WHAT IS NEEDED
Go through the entries below and return every line that contains "Hnil".

SUPPLIED MATERIAL below:

Lemma connect_router_unlocked os u u' :
  connect_router os u = Ok u' → held u = false ∧ held u' = false.
Proof.
  unfold connect_router, mutex_lock, mutex_unlock, str_store. intros H.
  destruct (held u) eqn:E; [done|]. cbn in H.
  destruct (Z.ltb (os_socket os) 0); [done|]. destruct (FFR_NAME os); [|done]. cbn in H.
  repeat (destruct (Z.leb _ _) in H; cbn in H; [|done]).
  destruct (Z.ltb (os_connect os) 0); cbn in H; injection H as <-; done.
Qed.

Lemma reconnect_unlocked os u u' :
  held u = false → (if Z.ltb (sock u) 0 then connect_router os u else Ok u) = Ok u' → held u' = false.
Proof.
  intros Hu. destruct (Z.ltb (sock u) 0).
  - intros H. by apply connect_router_unlocked in H as [_ ?].
  - by intros [= <-].
Qed.

Lemma cm_get_put s k u k' :
  cm_get (cm_put s k u) k' = if decide (k = k') then Some u else cm_get s k'.
Proof.
  destruct s, k as [i|i|i], k' as [j|j|j]; cbn; try (destruct (decide _) as [E|E]; congruence);
    (destruct (decide (_ = _)) as [[= ->]|E]; [apply lookup_insert_eq|apply lookup_insert_ne; congruence]).
Qed.

Lemma cm_put_unlocked s k u : cm_unlocked s → held u = false → cm_unlocked (cm_put s k u).
Proof.
  intros Hs Hu k' u'. rewrite cm_get_put. case_decide; [by intros [= <-]|apply Hs].
Qed.

Lemma cm_set_map_unlocked s m : cm_unlocked s → cm_unlocked (cm_set_map s m).
Proof. intros Hs k u Hk. apply (Hs k). by destruct s, k. Qed.

Lemma mutex_unlock_held u u' : mutex_unlock u = Ok u' → held u' = false.
Proof. unfold mutex_unlock. destruct (held u); [by intros [= <-]|done]. Qed.
#[export] Hint Resolve cm_put_unlocked cm_set_map_unlocked mutex_unlock_held reconnect_unlocked : ff.

(** Splits a hypothesis [rbind m f = Ok b] into the two steps. *)
Ltac rbind_inv H :=
  let x := fresh "x" in let H1 := fresh H in
  apply res_bind_Ok in H as (x & H1 & H).

(** Lock discipline of the pool: a call of [librdmacm]'s [request_router]
    that returns, with an answer, an error or no socket, leaves every mutex of the
    pool and of the channel map unlocked, so no later call can deadlock on it. *)
Theorem cm_request_router_unlocks fuel os r wh wb peer s req body o s' :
  cm_unlocked s →
  cm_request_router fuel os r wh wb peer s req body = Ok (o, s') → cm_unlocked s'.
Proof.
  intros Hs H. unfold cm_request_router in H. rbind_inv H.
  destruct x as [[k u]|]; [|by injection H as _ <-].
  assert (held u = false) as Hu.
  { destruct (decide _).
    - rbind_inv H0. destruct x as [u0|]; [|done]. injection H0 as <- ->.
      unfold get_unix_sock_event_channel, get_unix_sock_channel in H1.
      destruct (Z.leb _ _); [done|]. rbind_inv H1. rbind_inv H1. rbind_inv H1.
      injection H1 as <-. unfold deref in H2. destruct (event_channel_sock_map s !! _) eqn:E; [|done].
      injection H2 as <-. eapply reconnect_unlocked; [|done]. by apply (Hs (Channel (peek32 0 body))).
    - unfold cm_get_unix_sock in H0. destruct (cm_slot_of req r) as [k0|]; [|done].
      rbind_inv H0. rbind_inv H0. injection H0 as <- <-. unfold deref in H1.
      destruct (cm_get s k0) eqn:E; [|done]. injection H1 as <-.
      eapply reconnect_unlocked; [|done]. by apply (Hs k0). }
  destruct (Z.ltb (sock u) 0); [injection H as _ <-; auto with ff|].
  rbind_inv H. destruct (cm_shape req).
  - rbind_inv H. rbind_inv H. rbind_inv H. destruct x2 as [rsp ecm]. rbind_inv H.
    assert (cm_put (cm_set_map s ecm) k x2 = s') as <- by congruence. eauto with ff.
  - rbind_inv H. injection H as _ <-. eauto with ff.
Qed.

Definition demo_cm : cm_state :=
  mkCm {[ 4 := mkSock 3 false ]} ∅ ∅ ∅ ∅ ∅ ∅.

Lemma demo_cm_unlocked : cm_unlocked demo_cm.
Proof.
  intros [i|i|i] u; cbn; [|done|done].
  destruct (decide (i = 4)) as [->|Hi].
  - rewrite lookup_singleton_eq. by intros [= <-].
  - by rewrite lookup_singleton_ne.
Qed.

Lemma cm_request_router_unlocks_witness :
  ∃ o s', cm_request_router 8 demo_env 14 12 20
            (router_peer (λ _ _ b, [0; 0; 0; 0]) None []) demo_cm CM_LISTEN (replicate 20 0) = Ok (o, s')
          ∧ cm_unlocked s'.
Proof.
  destruct (cm_request_router 8 demo_env 14 12 20
    (router_peer (λ _ _ b, [0; 0; 0; 0]) None []) demo_cm CM_LISTEN (replicate 20 0)) as [[o s']| | | |] eqn:E;
    [|vm_compute in E; discriminate E ..].
  exists o, s'. split; [reflexivity|].
  exact (cm_request_router_unlocks 8 demo_env 14 12 20 _ demo_cm CM_LISTEN (replicate 20 0) o s'
           demo_cm_unlocked E).
Defined.

(** The CM call over a pooled connection, and [CM_BIND_IP]'s missing answer. *)
Lemma cm_request_router_unfold fuel os r wh wb peer s req body k u cid sh :
  req ≠ CM_GET_EVENT → req ≠ CM_CREATE_EVENT_CHANNEL →
  cm_slot_of req r = Some k → cm_get s k = Some u → 0 ≤ sock u → held u = false →
  FFR_ID os = Some cid → cm_shape req = Some sh →
  cm_request_router fuel os r wh wb peer s req body =
  (let* x := exchange fuel wh wb peer (mkReqHdr cid (func_code req) (sh_body sh)) body false sh
               (mkSock (sock u) true) in
   let* u := mutex_unlock (x_sock x) in
   Ok (Some (mkXch (x_wire x) (x_fd x) (x_size x) (x_rsp x) u (x_left x)),
       cm_put (cm_set_map s (event_channel_map s)) k u)).
Proof.
  intros Hev Hcc Hk Hu Hs Hl Hid Hsh. unfold cm_request_router, cm_get_unix_sock, cm_exchange, deref.
  destruct (decide _); [done|]. rewrite Hk, Hu. cbn [rbind].
  destruct (Z.ltb_spec (sock u) 0); [lia|]. cbn [rbind].
  destruct (Z.ltb_spec (sock u) 0); [lia|]. rewrite Hid, Hsh. cbn [rbind].
  unfold mutex_lock at 1. rewrite Hl. cbn [rbind]. rewrite bool_decide_eq_false_2 by done.
  destruct (exchange _ _ _ _ _ _ _ _ _) as [x| | | |]; cbn [rbind]; try done.
  destruct (decide _); [done|]. by destruct (x_rsp x).
Qed.

(**  The connection manager's remote call over a pooled connection: the
    caller gets exactly the answer of the router's handler, whatever the chunks;
    the connection stays open, unlocked and with nothing unread, so the next call
    on it starts in step with the router. *)
Theorem cm_request_router_call fuel os s f r sh req_body answer chunks cid k u payload :
  let hdr := mkReqHdr cid (func_code f) (sh_body sh) in
  f ≠ CM_GET_EVENT → f ≠ CM_CREATE_EVENT_CHANNEL →
  cm_slot_of f r = Some k → cm_get s k = Some u → 0 ≤ sock u → held u = false →
  FFR_ID os = Some cid → - 2 ^ 31 ≤ cid < 2 ^ 31 →
  cm_shape f = Some sh → sh_body sh ≤ lenZ req_body →
  Forall (λ c, c ≠ None) chunks →
  answer hdr f (takeZ (sh_body sh) req_body) = payload → lenZ payload = sh_rsp sh →
  (4 + length payload ≤ fuel)%nat →
  ∃ x s', cm_request_router fuel os r header_size (sh_body sh) (router_peer answer None chunks) s f
            req_body = Ok (Some x, s') ∧
          x_rsp x = Some payload ∧ p_data (x_left x) = [] ∧ cm_get s' k = Some u.
Proof.
  intros hdr Hev Hcc Hk Hu Hs Hl Hid Hcid Hsh Hb Hch Ha Hlen Hf.
  pose proof (framed_request_ok (shape := cm_shape) cid f sh req_body Hcid Hsh Hb) as Hr.
  assert (sh_fixed sh = true ∧ sh_rsp sh < 2 ^ 31) as [Hfix Hmax]
    by (destruct f; try done; injection Hsh as <-; vm_compute; auto).
  destruct (exchange_call answer None chunks Hch _ Hr fuel (mkSock (sock u) true) payload)
    as (p' & Hx & Hp'); cbn [rq_client rq_func rq_shape rq_body]; auto.
  { unfold frame. by rewrite Hfix. }
  { lia. }
  cbn [rq_client rq_func rq_shape rq_body] in Hx.
  rewrite (cm_request_router_unfold _ _ _ _ _ _ _ _ _ k u cid sh), Hx by done.
  cbn [rbind x_sock mutex_unlock held sock]. eexists _, _. split; [reflexivity|].
  repeat split; [done|]. rewrite cm_get_put, decide_True by done. destruct u. cbn in *. congruence.
Qed.

Lemma cm_request_router_call_witness :
  ∃ x s', cm_request_router 8 demo_env 14 12 20
            (router_peer (λ _ _ _, [9; 0; 0; 0]) None [Some 2%nat]) demo_cm CM_LISTEN (replicate 20 0)
            = Ok (Some x, s') ∧
          x_rsp x = Some [9; 0; 0; 0] ∧ p_data (x_left x) = [] ∧
          cm_get s' (Control 4) = Some (mkSock 3 false).
Proof.
  apply (cm_request_router_call 8 demo_env demo_cm CM_LISTEN 14 (mkShape 4 true 20 false)
           (replicate 20 0) (λ _ _ _, [9; 0; 0; 0]) [Some 2%nat] 7 (Control 4) (mkSock 3 false)
           [9; 0; 0; 0]);
    try reflexivity; try discriminate; try (cbn; lia).
  by repeat constructor.
Defined.

(** [rdma_bind_addr] of a client never returns: the router reads the request
    but answers with the zero bytes its [size] still holds, keeps the connection
    open, and the client blocks in the read loop with the pool mutex held. *)
Theorem cm_bind_ip_blocks fuel os s r req_body answer chunks cid k u :
  (∀ h b, lenZ (answer h CM_BIND_IP b) = router_size CM_BIND_IP 0) →
  cm_slot_of CM_BIND_IP r = Some k → cm_get s k = Some u → 0 ≤ sock u → held u = false →
  FFR_ID os = Some cid → - 2 ^ 31 ≤ cid < 2 ^ 31 →
  sizeof S_CM_BIND_IP_REQ ≤ lenZ req_body →
  Forall (λ c, c ≠ None) chunks →
  cm_request_router (S fuel) os r header_size (sizeof S_CM_BIND_IP_REQ)
    (router_peer answer None chunks) s CM_BIND_IP req_body = Blocked.
Proof.
  intros Ha Hk Hu Hs Hl Hid Hcid Hb Hch.
  set (sh := mkShape 4 true (sizeof S_CM_BIND_IP_REQ) false).
  assert (cm_shape CM_BIND_IP = Some sh) as Hsh by reflexivity.
  pose proof (framed_request_ok (shape := cm_shape) cid CM_BIND_IP sh req_body Hcid Hsh Hb) as Hr.
  rewrite (cm_request_router_unfold _ _ _ _ _ _ _ _ _ k u cid sh) by done.
  pose proof (exchange_unfold answer None chunks _ Hr (S fuel) false (mkSock (sock u) true)) as Hx.
  cbn [rq_client rq_func rq_shape rq_body] in Hx. change (sh_body sh) with (sizeof S_CM_BIND_IP_REQ) in *.
  rewrite Hx. cbn [rbind sh_fixed sh]. clear Hx.
  assert (∀ l : list Z, lenZ l = router_size CM_BIND_IP 0 → l = []) as Hnil.
  { intros [|z l]; [done|]. change (router_size CM_BIND_IP 0) with 0. rewrite lenZ_cons.
    pose proof (lenZ_nonneg l). lia. }
  rewrite (Hnil _ (Ha _ _)). unfold read_rsp. cbn [sh_rsp sh sh_fixed read_loop Z.ltb Z.compare].
  unfold sys_read. cbn [p_chunks p_data p_eof].
  destruct Hch as [|[c|] cs Hc Hcs]; done.
Qed.

Lemma cm_bind_ip_blocks_witness :
  cm_request_router 100 demo_env 14 12 56 (router_peer (λ _ _ _, []) None []) demo_cm CM_BIND_IP
    (replicate 56 0) = Blocked.
Proof.
  apply (cm_bind_ip_blocks 99 demo_env demo_cm 14 (replicate 56 0) (λ _ _ _, []) [] 7 (Control 4)
           (mkSock 3 false)); try reflexivity; try discriminate; try (cbn; lia); try constructor.
Defined.

(** Once the router has closed the connection a call never returns: the
    response loop treats the zero that [read] returns at the end of the stream as
    progress, and no number of iterations is enough. *)
Theorem request_router_spins_at_eof fuel os s f wr_size sh req_body wh wb cid u chunks :
  f ≠ IBV_GET_CQ_EVENT → f ≠ IBV_CREATE_COMP_CHANNEL →
  ibv_shape f wr_size = Some sh → FFR_ID os = Some cid →
  get_unix_sock os = Ok u → 0 ≤ sock u → Forall (λ c, c ≠ None) chunks →
  request_router fuel os wh wb (λ _, (mkPipe [] true chunks, None)) s f wr_size req_body = OutOfFuel.
Proof.
  intros Hev Hcc Hsh Hid Hu Hs Hch.
  unfold request_router. destruct (decide _); [done|]. rewrite Hu. cbn [rbind].
  destruct (Z.ltb_spec (sock u) 0); [lia|]. rewrite Hid, Hsh.
  assert (sh_close sh = true ∧ (sh_fixed sh = true → 0 < sh_rsp sh)) as [Hcl Hpos]
    by (destruct f; try done; injection Hsh as <-; vm_compute; split; congruence).
  rewrite Hcl. cbn [rbind]. unfold exchange. rewrite bool_decide_eq_false_2 by done. cbn [rbind].
  unfold read_rsp. destruct (sh_fixed sh).
  - rewrite read_loop_eof; auto.
  - rewrite read_loop_eof; auto. vm_compute. congruence.
Qed.

Lemma request_router_spins_at_eof_witness :
  request_router 1000 demo_env 12 4 (λ _, (mkPipe [] true [], None)) (mkIbv true 7 ∅ ∅ ∅)
    IBV_DEALLOC_PD 0 [1; 2; 3; 4] = OutOfFuel.
Proof.
  apply (request_router_spins_at_eof 1000 demo_env _ IBV_DEALLOC_PD 0 (mkShape 4 true 4 true)
           [1; 2; 3; 4] 12 4 7 (mkSock 3 false) []); try reflexivity; try discriminate; constructor.
Defined.

Lemma strlen_app s t : strlen (s +:+ t) = strlen s + strlen t.
Proof.
  unfold strlen. induction s as [|c s IH]; [done|].
  change (String c s +:+ t) with (String c (s +:+ t)). cbn [String.length]. lia.
Qed.

(** The path buffer of [connect_router] is one byte short: with an
    allocator that hands out exactly the bytes asked for, no router name
    connects without writing past the block; one spare byte is enough for every
    name that fits [sun_path]. *)
Theorem connect_router_path_overflow os u name :
  FFR_NAME os = Some name → 0 ≤ os_socket os → held u = false →
  let asked := strlen router_dir + strlen name in
  (malloc_usable os asked = asked → ∃ why, connect_router os u = UB why) ∧
  (asked < malloc_usable os asked → asked < sun_path_size →
   connect_router os u = Ok (mkSock (if Z.ltb (os_connect os) 0 then -1 else os_socket os) false)).
Proof.
  intros Hn Hso Hu asked. unfold connect_router, mutex_lock. rewrite Hu. cbn [rbind set_sock sock held].
  destruct (Z.ltb_spec (os_socket os) 0); [lia|]. rewrite Hn. cbn [rbind deref].
  fold asked. unfold str_store.
  assert (strlen (router_dir +:+ name) = asked) as Hl
    by apply strlen_app.
  rewrite Hl. assert (0 ≤ strlen name) by (unfold strlen; lia). split.
  - intros ->. destruct (Z.leb_spec (strlen router_dir + 1) asked); cbn [rbind]; [|eauto].
    destruct (Z.leb_spec (asked + 1) asked); [lia|]. cbn [rbind]. eauto.
  - intros Hroom Hsun. destruct (Z.leb_spec (strlen router_dir + 1) (malloc_usable os asked));
      [|unfold asked in *; lia]. cbn [rbind].
    destruct (Z.leb_spec (asked + 1) (malloc_usable os asked)); [|lia]. cbn [rbind].
    destruct (Z.leb_spec (asked + 1) sun_path_size); [|lia]. cbn [rbind].
    by destruct (Z.ltb (os_connect os) 0).
Qed.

End of SUPPLIED MATERIAL.

YOUR SOLUTION
  assert (∀ l : list Z, lenZ l = router_size CM_BIND_IP 0 → l = []) as Hnil.
  rewrite (Hnil _ (Ha _ _)). unfold read_rsp. cbn [sh_rsp sh sh_fixed read_loop Z.ltb Z.compare].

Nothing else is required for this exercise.